Want to know how to sell a top-niche home? Or how to make your next investment all the more inviting so that visitors will be wowed? Hang a Picasso, Warhol, or some striking original on your wall.

Various reports reveal that developers commission fine art pieces to add that je ne sais quoi to the walls of luxury homes. It can be luminescent sculptures with neon tubes that are curved in the walls, as in a spec home in Beverly Hills. This was called “light and space” art. Or modern paintings of toilet paper rolls for the bathroom from Retna, a Los Angeles native who got his start in graffiti.

In Miami, for instance, developers commission outstanding art from some of the top contemporary artists in the world.

A Ross Report by the Audrey Ross Team in Miami Real Estate says, "A personally commissioned piece of art by a world-renowned artist is a finishing touch that aligns with the demands of today’s luxury culture… High net worth buyers have high standards. With buildings designed by some of the world’s most outstanding architects, it just makes sense, and the trend takes luxury to the next level.
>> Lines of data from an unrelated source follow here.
(** Calls may be made; no kill switch is saved. *)
Definition settled_switches (w w' : OrchWorld) : Prop :=
  or_kill_switches (ow_repo w') = or_kill_switches (ow_repo w) ∧ calls_within (λ _, True) (ow_trace w) (ow_trace w').

#[export] Instance settled_switches_preorder : PreOrder settled_switches.
Proof.
  split; [by intros w|]. intros a b c [E1 H1] [E2 H2]. split; [congruence | by etrans].
Qed.

Section verdict.
Context `{Env} `{Uuid5} `{SummaryError}.
Context `{Dump HealthSnapshot} `{Dump SessionPosition} `{Dump FlattenOrder} `{Dump KillSwitchState}.
Context `{Dump FlattenResult} `{Dump PhaseRecord} `{Dump AlertRecord}.
Context (dedup_window_seconds : Z) (holder_id : string).
Implicit Types (plan : SessionPlan) (w : OrchWorld) (h : trace).

Lemma on_trace_settled {A} (m : eff trace A) : evolves (calls_within (λ _, True)) m → evolves settled_switches (on_trace m).
Proof. intros Hm w. split; [done | apply Hm]. Qed.
Lemma on_sessions_settled {A} (m : eff OrchestrationRepository A) :
  evolves (λ s s', or_kill_switches s' = or_kill_switches s) m → evolves settled_switches (on_sessions m).
Proof. intros Hm w. split; [apply Hm | reflexivity]. Qed.

Lemma append_phase_switches r s : or_kill_switches (sessions.append_phase r s).2 = or_kill_switches s.
Proof.
  unfold sessions.append_phase. rewrite eff_bind_unfold. cbn [modify]. rewrite eff_bind_unfold. cbn [gets].
  destruct (last _); destruct (_ =? _); done.
Qed.

Lemma now_settled : evolves settled_switches now_.
Proof. apply on_trace_settled, clock_within. Qed.
Lemma phase_settled plan ph t t' d : evolves settled_switches (phase plan ph t t' d).
Proof.
  unfold phase. apply evolves_bind; [apply _ | by apply on_sessions_settled | intros items].
  apply on_sessions_settled. intros s. apply append_phase_switches.
Qed.
Lemma emit_critical_settled plan code m now : evolves settled_switches (emit_critical dedup_window_seconds plan code m now).
Proof.
  unfold emit_critical, emit. apply evolves_bind; [apply _ | |].
  - apply evolves_bind; [apply _ | by apply evolves_gets, _ | intros p]. cbv zeta.
    destruct (match p with Some _ => _ | None => _ end); [by apply evolves_ret, _|].
    destruct (AlertRecord_ok _); [|by apply evolves_raise, _].
    apply evolves_bind; [apply _ | by intros w | intros _].
    apply evolves_bind; [apply _ | by apply on_trace_settled, call_within | intros _]. by apply evolves_ret, _.
  - intros [a|]; [by apply on_sessions_settled | by apply evolves_ret, _].
Qed.
Lemma run_flatten_settled k plan now m : evolves settled_switches (run_flatten k plan now m).
Proof.
  unfold run_flatten. apply evolves_bind; [apply _ | | intros t].
  { destruct now; [by apply evolves_ret, _ | apply now_settled]. }
  apply evolves_bind; [apply _ | apply on_trace_settled, flatten_within | intros r].
  apply evolves_bind; [apply _ | apply phase_settled | intros _].
  apply evolves_bind; [apply _ | by apply on_sessions_settled | intros _]. by apply evolves_ret, _.
Qed.

(** ** The verdict *)

(** Between the two histories the broker was asked for the positions to close. *)
Definition discovered (h0 h : trace) : Prop := ∃ l, h = h0 ++ l ∧ EDiscover ∈ l.

Lemma discovered_more h0 h h' : discovered h0 h → calls_within (λ _, True) h h' → discovered h0 h'.
Proof. intros (l & -> & Hl) (k & -> & _). exists (l ++ k). rewrite app_assoc. split; [done | set_solver]. Qed.
Lemma discovered_before h0 h h' : calls_within (λ _, True) h0 h → discovered h h' → discovered h0 h'.
Proof. intros (l & -> & _) (k & -> & Hk). exists (l ++ k). rewrite app_assoc. split; [done | set_solver]. Qed.

Lemma flatten_discovers k plan now m h : discovered h (flatten k plan now m h).2.
Proof.
  apply discovered_more with (h ++ [EDiscover]); [exists [EDiscover]; split; [done | set_solver]|].
  unfold flatten.
  match goal with |- calls_within _ _ ((?m ≫= ?f) h).2 =>
    change (calls_within (λ _, True) (m h).2 ((m ≫= f) h).2) end.
  apply (evolves_after _). intros [d s].
  unfold attempt, list_positions.
  repeat first [apply close_uncovered_within | apply verify_within | within_step].
Qed.

Lemma run_flatten_discovers k plan now m w : discovered (ow_trace w) (ow_trace (run_flatten k plan now m w).2).
Proof.
  unfold run_flatten. rewrite eff_bind_unfold.
  set (step := match now with Some t => mret t | None => now_ end).
  assert (∃ t w1, step w = (Ok t, w1) ∧ calls_within (λ _, True) (ow_trace w) (ow_trace w1)) as (t & w1 & -> & Hw).
  { unfold step. destruct now as [t|]; eexists _, _; (split; [reflexivity|]); [reflexivity | apply clock_within]. }
  apply (discovered_before _ _ _ Hw).
  pose proof (flatten_discovers k plan t m (ow_trace w1)) as Hd.
  eapply discovered_more; [exact Hd|].
  change (flatten k plan t m (ow_trace w1)).2 with (ow_trace (on_trace (flatten k plan t m) w1).2).
  match goal with |- calls_within _ (ow_trace (?m ?s).2) (ow_trace ((?m ≫= ?f) ?s).2) =>
    apply (evolves_after settled_switches m f s) end.
  intros r. apply evolves_bind; [apply _ | apply phase_settled | intros _].
  apply evolves_bind; [apply _ | by apply on_sessions_settled | intros _]. by apply evolves_ret, _.
Qed.

(** The reports a run may make, given the kill switch it started from, the kill
    switches on record at its end, and its calls. *)
Inductive verdict (k0 : KillSwitchState) (on_record : list KillSwitchState) (h0 h : trace)
    : SessionOutcome → SessionPhase → option FlattenResult → KillSwitchState → option string → Prop :=
  | verdict_closed o fr k :
      o ∈ [SO_COMPLETED; SO_NO_SETUPS; SO_BLOCKED] → fr_complete fr = true → discovered h0 h →
      verdict k0 on_record h0 h o SP_COMPLETED (Some fr) k None
  | verdict_open fr k :
      fr_complete fr = false → kw_active k = true → k ∈ on_record → discovered h0 h →
      verdict k0 on_record h0 h SO_FLATTEN_INCOMPLETE SP_KILLED (Some fr) k None
  | verdict_killed fr k m :
      k = k0 ∨ (kw_active k = true ∧ k ∈ on_record) → discovered h0 h →
      verdict k0 on_record h0 h SO_KILLED SP_KILLED fr k (Some m)
  | verdict_refused fr k m : verdict k0 on_record h0 h SO_BLOCKED SP_FAILED fr k (Some m).

Section run.
Context (k0 : KillSwitchState) (h0 : trace).
Abbreviation state := (OrchWorld * RunLocals)%type.
Implicit Types s : state.

Definition on_record s : list KillSwitchState := map snd (or_kill_switches (ow_repo s.1)).
Definition reached s : Prop := calls_within (λ _, True) h0 (ow_trace s.1).
Definition judged s : Prop :=
  verdict k0 (on_record s) h0 (ow_trace s.1) (lo_outcome s.2) (lo_final_phase s.2) (lo_flatten_result s.2)
    (lo_kill_switch s.2) (lo_error_message s.2).

(** The kill switch of the run is the one it started from, or on record. *)
Definition switch_known s : Prop :=
  lo_kill_switch s.2 = k0 ∨ (kw_active (lo_kill_switch s.2) = true ∧ lo_kill_switch s.2 ∈ on_record s).

(** Where an exception leaves the session. *)
Definition broken (e : exn) s : Prop := reached s ∧ ∀ m, e = EPersistentKillSwitch m → switch_known s.

(** Nothing has failed so far. *)
Definition undisturbed s : Prop := reached s ∧ lo_kill_switch s.2 = k0 ∧ lo_error_message s.2 = None.

(** Calls are made; the kill switch and the error message stay. *)
Definition steady s s' : Prop :=
  calls_within (λ _, True) (ow_trace s.1) (ow_trace s'.1) ∧
  lo_kill_switch s'.2 = lo_kill_switch s.2 ∧ lo_error_message s'.2 = lo_error_message s.2.
#[export] Instance steady_preorder : PreOrder steady.
Proof. split; [by intros s|]. intros a b c (?&?&?) (?&?&?). split; [by etrans | split; congruence]. Qed.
It turns these homes in the sky into seamless places that combine the natural pristine beauty of Miami with haute design and some of the finest creations of the world’s living artists. It creates beautiful spaces designed that meet the demands of 21st Century living. It’s the couture version of architecture."

45 Park Lane Circle, Toronto

Developers call it the “artification” of Miami’s most expensive condos, according to the report.

Throughout the United States and in some parts of Europe, high-end developers, brokers, and stagers coordinate with museums and galleries to display high-end original art during home showings. Like the houses themselves, the art is for sale.

Jaman Properties, for example, enhanced the former estate of President Ronald Reagen in Pacific Palisades with sketches from Picasso, works by Hockney and Sutan, and two drawings from Ethan Murrow. A spec home conceived by the fashion designer Charles Park featured more than $6 million worth of art by figures as familiar as Andy Warhol and Damien Hirst, as well as other artists.

Although the loan is free, stagers or developers pay for costs that include insurance, professional art packing, transporters, installers, and security. Costs total, but developers value results.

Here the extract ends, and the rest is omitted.